Transcribe the stretch of entries below from the line with "by rewrite <-app_assoc." through the line with "pose proof (f_equal", exactly and with both ends included; leave out all other lines.

━━━━━ Listed entries ━━━━━

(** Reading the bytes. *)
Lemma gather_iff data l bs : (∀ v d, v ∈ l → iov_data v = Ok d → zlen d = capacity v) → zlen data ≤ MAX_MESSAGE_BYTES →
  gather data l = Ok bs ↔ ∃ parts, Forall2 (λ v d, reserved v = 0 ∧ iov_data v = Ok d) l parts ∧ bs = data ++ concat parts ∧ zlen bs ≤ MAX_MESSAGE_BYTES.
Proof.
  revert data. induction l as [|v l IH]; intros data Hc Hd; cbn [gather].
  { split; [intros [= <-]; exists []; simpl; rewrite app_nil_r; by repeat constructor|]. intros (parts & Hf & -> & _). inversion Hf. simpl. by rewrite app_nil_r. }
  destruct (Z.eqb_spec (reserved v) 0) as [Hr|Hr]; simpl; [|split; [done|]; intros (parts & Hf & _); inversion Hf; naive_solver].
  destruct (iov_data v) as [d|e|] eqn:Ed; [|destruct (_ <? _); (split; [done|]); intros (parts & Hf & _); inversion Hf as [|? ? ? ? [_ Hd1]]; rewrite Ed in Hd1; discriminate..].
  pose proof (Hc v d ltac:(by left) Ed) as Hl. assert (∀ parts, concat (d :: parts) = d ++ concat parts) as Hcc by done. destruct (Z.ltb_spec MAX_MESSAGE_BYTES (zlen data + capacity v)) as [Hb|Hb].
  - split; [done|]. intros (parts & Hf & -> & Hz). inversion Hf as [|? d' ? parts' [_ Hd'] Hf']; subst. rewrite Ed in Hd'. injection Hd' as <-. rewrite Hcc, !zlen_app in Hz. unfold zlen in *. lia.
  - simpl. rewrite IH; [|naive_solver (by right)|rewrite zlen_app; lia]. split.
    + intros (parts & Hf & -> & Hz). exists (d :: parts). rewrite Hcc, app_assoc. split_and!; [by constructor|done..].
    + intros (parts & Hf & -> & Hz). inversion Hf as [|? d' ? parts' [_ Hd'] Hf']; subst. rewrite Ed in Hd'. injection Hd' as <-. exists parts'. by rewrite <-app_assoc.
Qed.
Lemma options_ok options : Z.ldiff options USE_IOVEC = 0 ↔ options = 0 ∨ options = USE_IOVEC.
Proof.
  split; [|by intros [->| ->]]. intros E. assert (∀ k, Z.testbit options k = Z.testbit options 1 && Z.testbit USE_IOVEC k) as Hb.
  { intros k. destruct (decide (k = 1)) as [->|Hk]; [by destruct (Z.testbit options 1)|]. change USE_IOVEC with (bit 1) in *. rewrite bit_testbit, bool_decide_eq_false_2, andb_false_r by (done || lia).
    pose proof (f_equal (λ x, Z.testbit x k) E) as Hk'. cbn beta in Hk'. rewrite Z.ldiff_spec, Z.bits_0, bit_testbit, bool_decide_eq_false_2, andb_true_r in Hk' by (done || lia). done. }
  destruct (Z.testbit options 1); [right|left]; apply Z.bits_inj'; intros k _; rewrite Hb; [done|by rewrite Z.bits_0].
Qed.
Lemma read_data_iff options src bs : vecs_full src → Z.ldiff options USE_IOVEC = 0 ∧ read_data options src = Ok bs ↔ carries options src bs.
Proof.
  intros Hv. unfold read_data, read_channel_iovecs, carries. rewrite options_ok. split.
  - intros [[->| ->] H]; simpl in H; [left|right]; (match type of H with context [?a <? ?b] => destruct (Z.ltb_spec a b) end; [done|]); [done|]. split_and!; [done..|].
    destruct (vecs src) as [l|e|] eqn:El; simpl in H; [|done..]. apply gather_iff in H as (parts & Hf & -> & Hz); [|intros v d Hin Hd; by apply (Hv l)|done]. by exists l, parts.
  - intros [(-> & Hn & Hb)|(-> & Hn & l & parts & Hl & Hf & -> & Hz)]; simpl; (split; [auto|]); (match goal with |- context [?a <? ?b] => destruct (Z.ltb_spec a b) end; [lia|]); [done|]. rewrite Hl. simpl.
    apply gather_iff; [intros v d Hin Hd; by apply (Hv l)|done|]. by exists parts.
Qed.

━━━━━
━━━━━ Listed entries ━━━━━

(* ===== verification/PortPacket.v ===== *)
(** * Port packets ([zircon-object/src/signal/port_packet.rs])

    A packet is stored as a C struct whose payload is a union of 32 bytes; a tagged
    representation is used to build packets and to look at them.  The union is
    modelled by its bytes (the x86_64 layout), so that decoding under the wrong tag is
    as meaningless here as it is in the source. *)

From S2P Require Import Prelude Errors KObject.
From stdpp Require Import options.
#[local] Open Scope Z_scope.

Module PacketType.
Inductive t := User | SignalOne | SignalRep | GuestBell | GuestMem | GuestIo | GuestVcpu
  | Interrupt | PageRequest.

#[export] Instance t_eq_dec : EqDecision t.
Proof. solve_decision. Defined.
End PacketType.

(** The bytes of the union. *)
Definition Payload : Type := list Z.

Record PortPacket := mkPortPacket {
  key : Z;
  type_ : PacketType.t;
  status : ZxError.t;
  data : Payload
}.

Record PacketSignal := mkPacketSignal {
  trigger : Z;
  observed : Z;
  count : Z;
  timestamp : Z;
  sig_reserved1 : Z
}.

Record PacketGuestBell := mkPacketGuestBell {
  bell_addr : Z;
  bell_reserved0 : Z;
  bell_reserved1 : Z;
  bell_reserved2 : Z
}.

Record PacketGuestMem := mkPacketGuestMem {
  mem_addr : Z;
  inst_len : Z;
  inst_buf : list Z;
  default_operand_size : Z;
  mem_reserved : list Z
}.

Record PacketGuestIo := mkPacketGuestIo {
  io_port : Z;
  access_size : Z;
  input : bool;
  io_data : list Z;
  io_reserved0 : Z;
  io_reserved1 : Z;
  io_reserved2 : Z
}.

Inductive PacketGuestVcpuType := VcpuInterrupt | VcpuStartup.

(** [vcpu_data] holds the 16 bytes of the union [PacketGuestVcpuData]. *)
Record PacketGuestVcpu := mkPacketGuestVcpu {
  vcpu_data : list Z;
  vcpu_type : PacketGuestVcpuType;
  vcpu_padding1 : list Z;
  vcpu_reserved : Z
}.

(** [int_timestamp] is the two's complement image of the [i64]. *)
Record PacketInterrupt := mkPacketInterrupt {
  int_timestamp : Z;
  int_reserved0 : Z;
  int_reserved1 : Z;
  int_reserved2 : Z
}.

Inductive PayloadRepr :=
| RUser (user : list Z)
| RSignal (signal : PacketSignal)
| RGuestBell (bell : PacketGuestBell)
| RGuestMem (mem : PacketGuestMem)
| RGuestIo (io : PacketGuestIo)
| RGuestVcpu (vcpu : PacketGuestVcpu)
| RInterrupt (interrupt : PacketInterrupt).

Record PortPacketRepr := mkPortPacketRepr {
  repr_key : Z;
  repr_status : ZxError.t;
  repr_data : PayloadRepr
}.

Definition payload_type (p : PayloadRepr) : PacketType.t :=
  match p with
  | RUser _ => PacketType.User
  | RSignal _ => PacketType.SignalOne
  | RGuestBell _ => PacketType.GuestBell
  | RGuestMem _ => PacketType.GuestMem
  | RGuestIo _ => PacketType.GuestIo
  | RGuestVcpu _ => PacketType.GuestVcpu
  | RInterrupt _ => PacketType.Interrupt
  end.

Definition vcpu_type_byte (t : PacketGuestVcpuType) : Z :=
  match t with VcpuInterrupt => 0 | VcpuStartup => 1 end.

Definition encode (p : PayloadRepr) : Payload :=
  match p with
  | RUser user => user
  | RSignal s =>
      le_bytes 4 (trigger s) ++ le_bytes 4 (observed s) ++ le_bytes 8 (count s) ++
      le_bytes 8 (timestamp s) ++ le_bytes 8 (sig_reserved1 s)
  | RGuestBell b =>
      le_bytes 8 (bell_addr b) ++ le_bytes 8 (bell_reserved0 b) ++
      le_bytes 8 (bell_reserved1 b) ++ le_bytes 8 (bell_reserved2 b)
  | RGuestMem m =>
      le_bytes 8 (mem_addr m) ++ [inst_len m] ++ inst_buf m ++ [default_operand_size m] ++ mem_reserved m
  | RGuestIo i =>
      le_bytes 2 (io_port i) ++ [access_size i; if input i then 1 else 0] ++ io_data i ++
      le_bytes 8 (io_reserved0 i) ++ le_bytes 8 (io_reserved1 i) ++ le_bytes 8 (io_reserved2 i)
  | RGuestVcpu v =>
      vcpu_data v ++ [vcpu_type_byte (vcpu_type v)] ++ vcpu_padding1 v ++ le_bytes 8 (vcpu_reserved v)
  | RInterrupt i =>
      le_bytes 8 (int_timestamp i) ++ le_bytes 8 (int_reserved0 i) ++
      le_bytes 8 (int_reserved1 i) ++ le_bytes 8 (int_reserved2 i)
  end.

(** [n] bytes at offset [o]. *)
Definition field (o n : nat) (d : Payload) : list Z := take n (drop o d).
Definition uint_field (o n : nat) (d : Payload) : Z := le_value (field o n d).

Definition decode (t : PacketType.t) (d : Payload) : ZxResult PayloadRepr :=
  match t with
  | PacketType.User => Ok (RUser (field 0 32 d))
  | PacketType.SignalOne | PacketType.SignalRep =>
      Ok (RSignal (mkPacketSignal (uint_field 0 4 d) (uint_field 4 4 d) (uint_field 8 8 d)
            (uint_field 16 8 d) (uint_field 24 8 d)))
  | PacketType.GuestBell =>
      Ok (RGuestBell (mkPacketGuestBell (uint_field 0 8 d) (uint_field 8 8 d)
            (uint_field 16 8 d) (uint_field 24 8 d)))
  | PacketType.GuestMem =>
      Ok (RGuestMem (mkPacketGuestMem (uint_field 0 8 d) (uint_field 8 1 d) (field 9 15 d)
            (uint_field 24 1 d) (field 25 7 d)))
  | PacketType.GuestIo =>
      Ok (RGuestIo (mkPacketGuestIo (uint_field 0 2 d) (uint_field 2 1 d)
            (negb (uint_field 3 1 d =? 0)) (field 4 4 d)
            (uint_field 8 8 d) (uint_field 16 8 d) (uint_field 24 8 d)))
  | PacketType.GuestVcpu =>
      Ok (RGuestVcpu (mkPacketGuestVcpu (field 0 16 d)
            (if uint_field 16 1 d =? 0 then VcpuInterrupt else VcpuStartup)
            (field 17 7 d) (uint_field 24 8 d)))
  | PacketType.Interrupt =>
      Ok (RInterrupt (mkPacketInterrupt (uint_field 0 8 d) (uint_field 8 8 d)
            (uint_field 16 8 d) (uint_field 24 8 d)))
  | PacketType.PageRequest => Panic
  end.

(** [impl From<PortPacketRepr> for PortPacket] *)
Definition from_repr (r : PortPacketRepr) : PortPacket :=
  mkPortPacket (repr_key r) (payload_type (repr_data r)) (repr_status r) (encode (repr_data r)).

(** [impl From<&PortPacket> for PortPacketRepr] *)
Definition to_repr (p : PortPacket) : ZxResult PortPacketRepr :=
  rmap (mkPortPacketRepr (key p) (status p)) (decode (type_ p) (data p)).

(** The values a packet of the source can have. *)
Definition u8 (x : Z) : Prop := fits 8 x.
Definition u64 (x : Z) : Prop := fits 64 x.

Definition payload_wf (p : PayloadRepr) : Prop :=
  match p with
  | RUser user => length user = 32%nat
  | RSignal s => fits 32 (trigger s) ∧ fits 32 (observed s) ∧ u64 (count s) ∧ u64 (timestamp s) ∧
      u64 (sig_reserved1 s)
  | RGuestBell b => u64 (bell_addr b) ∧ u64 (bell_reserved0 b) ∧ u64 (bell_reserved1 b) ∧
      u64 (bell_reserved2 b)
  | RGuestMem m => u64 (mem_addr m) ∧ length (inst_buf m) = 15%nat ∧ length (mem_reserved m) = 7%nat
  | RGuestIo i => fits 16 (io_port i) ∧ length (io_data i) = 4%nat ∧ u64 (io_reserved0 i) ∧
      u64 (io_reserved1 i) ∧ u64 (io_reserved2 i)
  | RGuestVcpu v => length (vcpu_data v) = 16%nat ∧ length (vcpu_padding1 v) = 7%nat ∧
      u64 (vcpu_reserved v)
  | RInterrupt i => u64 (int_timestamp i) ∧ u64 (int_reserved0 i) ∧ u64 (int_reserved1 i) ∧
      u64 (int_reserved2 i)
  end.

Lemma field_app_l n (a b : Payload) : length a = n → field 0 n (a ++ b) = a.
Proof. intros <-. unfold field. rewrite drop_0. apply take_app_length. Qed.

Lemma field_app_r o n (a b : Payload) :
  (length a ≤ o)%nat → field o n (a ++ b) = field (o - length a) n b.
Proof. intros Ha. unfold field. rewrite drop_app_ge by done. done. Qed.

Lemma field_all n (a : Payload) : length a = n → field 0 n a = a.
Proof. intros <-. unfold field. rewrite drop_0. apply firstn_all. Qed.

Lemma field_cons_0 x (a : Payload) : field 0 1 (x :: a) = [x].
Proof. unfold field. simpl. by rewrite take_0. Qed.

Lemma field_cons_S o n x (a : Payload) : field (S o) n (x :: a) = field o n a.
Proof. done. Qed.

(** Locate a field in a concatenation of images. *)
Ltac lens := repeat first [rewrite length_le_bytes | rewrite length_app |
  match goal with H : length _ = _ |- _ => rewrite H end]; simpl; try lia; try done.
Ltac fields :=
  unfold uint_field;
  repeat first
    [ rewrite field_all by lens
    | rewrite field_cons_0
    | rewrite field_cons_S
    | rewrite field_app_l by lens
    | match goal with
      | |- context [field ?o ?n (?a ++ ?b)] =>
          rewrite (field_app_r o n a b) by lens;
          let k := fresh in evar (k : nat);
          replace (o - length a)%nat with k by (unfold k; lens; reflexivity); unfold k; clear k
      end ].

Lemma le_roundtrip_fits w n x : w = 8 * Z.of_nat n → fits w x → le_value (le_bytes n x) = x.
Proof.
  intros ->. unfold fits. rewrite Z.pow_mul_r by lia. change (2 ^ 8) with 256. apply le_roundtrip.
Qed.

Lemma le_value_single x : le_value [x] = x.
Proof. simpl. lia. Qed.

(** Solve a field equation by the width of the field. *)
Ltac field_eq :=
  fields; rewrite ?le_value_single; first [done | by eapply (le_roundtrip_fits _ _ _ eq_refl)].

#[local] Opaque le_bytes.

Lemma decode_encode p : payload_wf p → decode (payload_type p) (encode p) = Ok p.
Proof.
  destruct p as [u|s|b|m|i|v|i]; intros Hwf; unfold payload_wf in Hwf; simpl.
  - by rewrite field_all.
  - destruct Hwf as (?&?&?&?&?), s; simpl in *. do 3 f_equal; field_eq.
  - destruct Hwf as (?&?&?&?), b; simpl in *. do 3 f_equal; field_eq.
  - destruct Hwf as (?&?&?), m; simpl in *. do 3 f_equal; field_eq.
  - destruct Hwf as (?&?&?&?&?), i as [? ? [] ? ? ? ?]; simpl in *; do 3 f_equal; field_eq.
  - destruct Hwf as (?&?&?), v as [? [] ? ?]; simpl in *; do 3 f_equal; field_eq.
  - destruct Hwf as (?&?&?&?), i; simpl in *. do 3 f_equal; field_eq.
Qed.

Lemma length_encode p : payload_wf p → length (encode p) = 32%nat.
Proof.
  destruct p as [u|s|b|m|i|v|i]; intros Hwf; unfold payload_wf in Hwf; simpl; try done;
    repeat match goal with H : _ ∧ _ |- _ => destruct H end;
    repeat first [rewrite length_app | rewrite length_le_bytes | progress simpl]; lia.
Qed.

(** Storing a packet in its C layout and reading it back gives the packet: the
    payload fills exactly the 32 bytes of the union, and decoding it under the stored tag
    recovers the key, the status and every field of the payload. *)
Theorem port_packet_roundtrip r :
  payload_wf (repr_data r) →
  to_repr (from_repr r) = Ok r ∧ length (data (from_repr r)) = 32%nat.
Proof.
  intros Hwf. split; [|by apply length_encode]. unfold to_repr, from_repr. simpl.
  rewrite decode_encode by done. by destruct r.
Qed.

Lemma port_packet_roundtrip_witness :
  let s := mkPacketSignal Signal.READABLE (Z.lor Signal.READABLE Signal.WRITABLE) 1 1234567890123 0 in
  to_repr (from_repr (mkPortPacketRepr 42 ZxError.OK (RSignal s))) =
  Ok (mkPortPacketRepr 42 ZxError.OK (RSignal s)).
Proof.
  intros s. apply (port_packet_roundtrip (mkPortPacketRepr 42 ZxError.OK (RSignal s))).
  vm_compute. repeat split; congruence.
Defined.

━━━━━

=== Solution to the exercise ===
    + intros (parts & Hf & -> & Hz). inversion Hf as [|? d' ? parts' [_ Hd'] Hf']; subst. rewrite Ed in Hd'. injection Hd' as <-. exists parts'. by rewrite <-app_assoc.
Qed.
Lemma options_ok options : Z.ldiff options USE_IOVEC = 0 ↔ options = 0 ∨ options = USE_IOVEC.
Proof.
  split; [|by intros [->| ->]]. intros E. assert (∀ k, Z.testbit options k = Z.testbit options 1 && Z.testbit USE_IOVEC k) as Hb.
  { intros k. destruct (decide (k = 1)) as [->|Hk]; [by destruct (Z.testbit options 1)|]. change USE_IOVEC with (bit 1) in *. rewrite bit_testbit, bool_decide_eq_false_2, andb_false_r by (done || lia).
    pose proof (f_equal (λ x, Z.testbit x k) E) as Hk'. cbn beta in Hk'. rewrite Z.ldiff_spec, Z.bits_0, bit_testbit, bool_decide_eq_false_2, andb_true_r in Hk' by (done || lia). done. }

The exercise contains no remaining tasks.